Massachusetts debtor nearly loses house in “simple” bankruptcy
An Andover woman nearly lost her $600,000 home when she filed a routine consumer bankruptcy case recently — and her hair-raising adventure highlights one of the biggest traps out there for Massachusetts bankruptcy attorneys.
The debtor in the Welch case owned a house worth $608K with a mortgage of $314K on it. She had filed a homestead exemption on it, which under normal circumstances would protect up to $500K of home equity.
However, prior to the bankruptcy the debtor had put the house in a trust where she was the beneficiary of 99% and her son was the beneficiary of 1%. Later, this was switched so that the debtor was the beneficiary of 100% of the trust.
It was this latter move that caused the problems. Chapter 13 trustee Denise Pappalardo argued that this transfer triggered the provisions of section 522 (p) of the bankruptcy code.
The section in question puts an absolute cap (presently $146K) on the homestead exemption, regardless of what state law allows, if a property has been transferred within 1215 days prior to the date the bankruptcy case was filed.
Limiting the debtor’s homestead exemption to $146K would have meant there was about $148K in unprotected equity available for creditors — and probably forced the sale of the house.
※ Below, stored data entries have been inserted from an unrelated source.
(* ===== verification/AnalysisProps.v ===== *)
(** The analysis of [Analysis] in terms of node ids: which edges it selects,
    that PageRank and the metrics read no vector out of bounds, and what its
    components and its reachable set are. *)
From S2P Require Import Prelude Ordering Entries RustText GraphTypes F64 GraphAlgorithms Digraph SccProps FlowProps Analysis AnalysisGraph.
Local Open Scope nat_scope.

(** * The selected edges *)

Definition resolve_edge (node_index : BTreeMap string nat) (e : StructuralGraphEdge) : option indexed_edge :=
  if is_algorithm_trusted (edge_trust e) then
    match map_get (from e) node_index, map_get (to e) node_index with
    | Some i, Some j => Some (i, j, e)
    | _, _ => None
    end
  else None.
Definition kind_of (e : indexed_edge) : string := edge_kind (snd e).
Definition excluded_edge (e : StructuralGraphEdge) : bool := negb (is_algorithm_trusted (edge_trust e)).
Definition unresolved_edge (node_index : BTreeMap string nat) (e : StructuralGraphEdge) : bool :=
  is_algorithm_trusted (edge_trust e) && negb (is_some (resolve_edge node_index e)).

Lemma select_edges_ok node_index edges :
  select_edges node_index edges = {|
    included_kinds := set_of_list (map kind_of (omap (resolve_edge node_index) edges));
    execution_kinds := set_of_list (List.filter is_execution_edge_kind
                         (map kind_of (omap (resolve_edge node_index) edges)));
    trusted_edges := omap (resolve_edge node_index) edges;
    excluded_edges := length (List.filter excluded_edge edges);
    unresolved_endpoints := length (List.filter (unresolved_edge node_index) edges) |}.
Proof.
  induction edges as [|e edges IH] using rev_ind; [done|].
  unfold select_edges in *. rewrite foldl_app, IH, omap_app, !List.filter_app, !length_app.
  assert (omap (resolve_edge node_index) [e] = match resolve_edge node_index e with Some r => [r] | None => [] end) as ->
    by (cbn; by destruct (resolve_edge node_index e)).
  assert (length (List.filter excluded_edge [e]) = if is_algorithm_trusted (edge_trust e) then 0 else 1) as ->
    by (cbn; unfold excluded_edge; by destruct (is_algorithm_trusted _)).
  assert (length (List.filter (unresolved_edge node_index) [e]) =
    if is_algorithm_trusted (edge_trust e) then if is_some (resolve_edge node_index e) then 0 else 1 else 0) as ->
    by (cbn; unfold unresolved_edge; destruct (is_algorithm_trusted _), (is_some _); done).
  cbn [foldl]. unfold select_edge. cbn [trusted_edges included_kinds execution_kinds excluded_edges unresolved_endpoints].
  remember (resolve_edge node_index e) as r eqn:Hr. unfold resolve_edge in Hr.
  destruct (is_algorithm_trusted (edge_trust e)); cbn [negb].
  - destruct (map_get (from e) node_index) as [i|]; [destruct (map_get (to e) node_index) as [j|]|]; subst r; cbn [is_some];
      rewrite ?app_nil_r, ?Nat.add_0_r, ?Nat.add_1_r; try done.
    rewrite !map_app, List.filter_app. cbn [map List.filter]. change (kind_of (i, j, e)) with (edge_kind e).
    rewrite set_of_list_snoc. destruct (is_execution_edge_kind (edge_kind e)); [by rewrite set_of_list_snoc|].
    by rewrite app_nil_r.
  - subst r. by rewrite !app_nil_r, !Nat.add_0_r, Nat.add_1_r.
Qed.

(** * Node ids and their indices *)

Lemma order_nodes_perm nodes : order_nodes nodes ≡ₚ nodes.
Proof. apply sort_by_perm. Qed.
Lemma elem_of_node_ids id nodes : id ∈ map node_id nodes <-> exists i node, order_nodes nodes !! i = Some node /\ node_id node = id.
Proof.
  rewrite <- (order_nodes_perm nodes) at 1. split.
  - intros (node & -> & [i Hi]%list_elem_of_lookup)%list_elem_of_fmap. by exists i, node.
  - intros (i & node & Hi & <-). apply list_elem_of_fmap_2. by eapply list_elem_of_lookup_2.
Qed.

Lemma index_nodes_sound ordered id i :
  map_get id (index_nodes ordered) = Some i -> exists node, ordered !! i = Some node /\ node_id node = id.
Proof.
  intros ([k node] & [= -> ->] & Hin%elem_of_enumerate)%map_of_list_elem%list_elem_of_fmap. by exists node.
Qed.
Lemma index_nodes_is_Some ordered i node :
  ordered !! i = Some node -> is_Some (map_get (node_id node) (index_nodes ordered)).
Proof.
  intros Hi. apply map_get_is_Some, map_of_list_keys. rewrite map_map. apply list_elem_of_fmap.
  exists (i, node). split; [done|]. by apply elem_of_enumerate.
Qed.
Lemma index_nodes_complete ordered i node :
  NoDup (map node_id ordered) -> ordered !! i = Some node -> map_get (node_id node) (index_nodes ordered) = Some i.
Proof.
  intros Hnd Hi. destruct (index_nodes_is_Some ordered i node Hi) as [j Hj]. rewrite Hj. f_equal.
  apply index_nodes_sound in Hj as (node' & Hj & Heq).
  apply (NoDup_lookup (map node_id ordered) j i (node_id node) Hnd); change (map ?f ?l) with (f <$> l);
    rewrite list_lookup_fmap; [by rewrite Hj; cbn; f_equal|by rewrite Hi].
Qed.

Section Selected.
Context (nodes : list StructuralGraphNode) (edges : list StructuralGraphEdge).
Definition ordered : list StructuralGraphNode := order_nodes nodes.
Definition selected : list indexed_edge := omap (resolve_edge (index_nodes ordered)) edges.

Lemma elem_of_selected u v e :
  (u, v, e) ∈ selected <-> e ∈ edges /\ is_algorithm_trusted (edge_trust e) = true /\
    map_get (from e) (index_nodes ordered) = Some u /\ map_get (to e) (index_nodes ordered) = Some v.
Proof.
  unfold selected. rewrite list_elem_of_omap. unfold resolve_edge. split.
  - intros (e' & He & Hr). destruct (is_algorithm_trusted _) eqn:Ht; [|done].
    destruct (map_get (from e') (index_nodes ordered)) eqn:Hf, (map_get (to e') (index_nodes ordered)) eqn:Hto;
      try done. injection Hr as <- <- <-.
    by split_and!.
  - intros (He & Ht & Hf & Hto). exists e. by rewrite Ht, Hf, Hto.
Qed.
Lemma selected_bounds u v e : (u, v, e) ∈ selected -> u < length ordered /\ v < length ordered.
Proof.
  intros (_ & _ & (a & Ha & _)%index_nodes_sound & (b & Hb & _)%index_nodes_sound)%elem_of_selected.
  by split; eapply lookup_lt_Some.
Qed.

(** A trusted edge leads from one node id to another. *)
Definition trusted_link (u v : string) : Prop :=
  exists e, e ∈ edges /\ is_algorithm_trusted (edge_trust e) = true /\ from e = u /\ to e = v /\
    u ∈ map node_id nodes /\ v ∈ map node_id nodes.
Definition execution_link (u v : string) : Prop :=
  exists e, e ∈ edges /\ is_algorithm_trusted (edge_trust e) = true /\
    is_execution_edge_kind (edge_kind e) = true /\ from e = u /\ to e = v /\
    u ∈ map node_id nodes /\ v ∈ map node_id nodes.

Context (Hids : NoDup (map node_id nodes)).

Lemma ordered_NoDup : NoDup (map node_id ordered).
Proof. unfold ordered. by rewrite order_nodes_perm. Qed.
Lemma elem_of_selected_ids i j a b e :
  ordered !! i = Some a -> ordered !! j = Some b ->
  (i, j, e) ∈ selected <-> e ∈ edges /\ is_algorithm_trusted (edge_trust e) = true /\ from e = node_id a /\ to e = node_id b.
Proof.
  intros Hi Hj. rewrite elem_of_selected. split.
  - intros (? & ? & (a' & ? & <-)%index_nodes_sound & (b' & ? & <-)%index_nodes_sound). by simplify_eq.
  - intros (? & ? & -> & ->). split_and!; [done..| |]; apply index_nodes_complete; auto using ordered_NoDup.
Qed.
Lemma ordered_ids i a : ordered !! i = Some a -> node_id a ∈ map node_id nodes.
Proof. intros Hi. apply elem_of_node_ids. by exists i, a. Qed.

Lemma joins_link i j a b :
  ordered !! i = Some a -> ordered !! j = Some b ->
  joins selected i j <-> trusted_link (node_id a) (node_id b).
Proof.
  intros Hi Hj. unfold joins, trusted_link. setoid_rewrite (elem_of_selected_ids i j a b); [|done..].
  pose proof (ordered_ids i a Hi). pose proof (ordered_ids j b Hj). naive_solver.
Qed.
Lemma executes_link i j a b :
  ordered !! i = Some a -> ordered !! j = Some b ->
  (exists id, executes selected i (j, id)) <-> execution_link (node_id a) (node_id b).
Proof.
  intros Hi Hj. unfold executes, execution_link. cbn. setoid_rewrite (elem_of_selected_ids i j a b); [|done..].
  pose proof (ordered_ids i a Hi). pose proof (ordered_ids j b Hj). naive_solver.
Qed.
End Selected.

(** ** Paths between ids and paths between indices *)

Section Naming.
Context (nodes : list StructuralGraphNode) (Hnd : NoDup (map node_id nodes)).
Context (R : nat -> nat -> Prop) (L : string -> string -> Prop).
Context (Hbound : forall i j, R i j -> i < length nodes /\ j < length nodes).
Context (Hlink : forall i j a b, nodes !! i = Some a -> nodes !! j = Some b -> R i j <-> L (node_id a) (node_id b)).
Context (Hids : forall u v, L u v -> u ∈ map node_id nodes /\ v ∈ map node_id nodes).

Lemma same_index i j a b : nodes !! i = Some a -> nodes !! j = Some b -> node_id a = node_id b -> i = j.
Proof.
  intros Hi Hj Heq. apply (NoDup_lookup (map node_id nodes) i j (node_id a) Hnd); change (map ?f ?l) with (f <$> l);
    rewrite list_lookup_fmap; [by rewrite Hi|rewrite Hj; cbn; by f_equal].
Qed.
Lemma node_at_id v : v ∈ map node_id nodes -> exists j b, nodes !! j = Some b /\ node_id b = v.
Proof. intros (b & -> & [j Hj]%list_elem_of_lookup)%list_elem_of_fmap. by exists j, b. Qed.

Lemma path_names i j a b :
  nodes !! i = Some a -> nodes !! j = Some b -> rtc R i j <-> rtc L (node_id a) (node_id b).
Proof.
  intros Hi Hj. split.
  - intros Hpath. revert a Hi. induction Hpath as [i|i k j Hik Hkj IH]; intros a Hi; [by simplify_eq|].
    destruct (lookup_lt_is_Some_2 nodes k) as [c Hk]; [by destruct (Hbound _ _ Hik)|].
    eapply rtc_l; [by eapply Hlink|by apply IH].
  - intros Hpath. remember (node_id a) as u eqn:Hu. remember (node_id b) as v eqn:Hv.
    revert i a Hi Hu. induction Hpath as [u|u w v Huw Hwv IH]; intros i a Hi ->.
    + by rewrite (same_index i j a b).
    + destruct (node_at_id w) as (k & c & Hk & <-); [by apply Hids in Huw as [_ ?]|].
      eapply rtc_l; [by eapply Hlink|by eapply IH].
Qed.
Lemma cycle_names i a : nodes !! i = Some a -> tc R i i <-> tc L (node_id a) (node_id a).
Proof.
  intros Hi. rewrite !tc_split. split.
  - intros (k & Hik & Hki). destruct (lookup_lt_is_Some_2 nodes k) as [c Hk]; [by destruct (Hbound _ _ Hik)|].
    exists (node_id c). split; [by eapply Hlink|by eapply path_names].
  - intros (w & Hw & Hrest). destruct (node_at_id w) as (k & c & Hk & <-); [by apply Hids in Hw as [_ ?]|].
    exists k. split; [by eapply Hlink|by eapply path_names].
Qed.
End Naming.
However bankruptcy judge Melvin Hoffman ruled — narrowly — that the late switch in trust ownership was not the kind of “transfer” covered by 522 (p).
The judge also pointed out the inherent problems with this part of the bankruptcy code: “The legislative history of § 522(p) makes clear that it was intended to plug the ‘mansion loophole’ whereby an individual owning a high-priced residence in a lowdollar homestead state could sell that home and reinvest the proceeds in a high-priced residence in a state with unlimited homestead protection like Florida or Texas, then file bankruptcy and exempt from creditors the entire homestead.” In re Gentile, 483 B.R. 50, 53 (Bankr. D. Mass. 2012) (internal citations omitted). Regrettably, the statute which ultimately emerged from the legislative sausage-making process covers a far wider spectrum of transactions than the one Congress set its sights on. This has resulted in a brisk business for the bankruptcy court as trustees and creditors seek to capture within the boundaries of the statute an ever-expanding array of real estate related transfers.”
Massachusetts has never had a reputation as a low-dollar homestead state (if anything, it’s the opposite), and this debtor obviously didn’t even move anywhere. Nevertheless, she came close to being snared by section 522 (p) anyway. The case is a good warning to lawyers in Massachusetts to take a careful look at any real estate title issues before filing cases claiming the Massachusetts homestead exemption.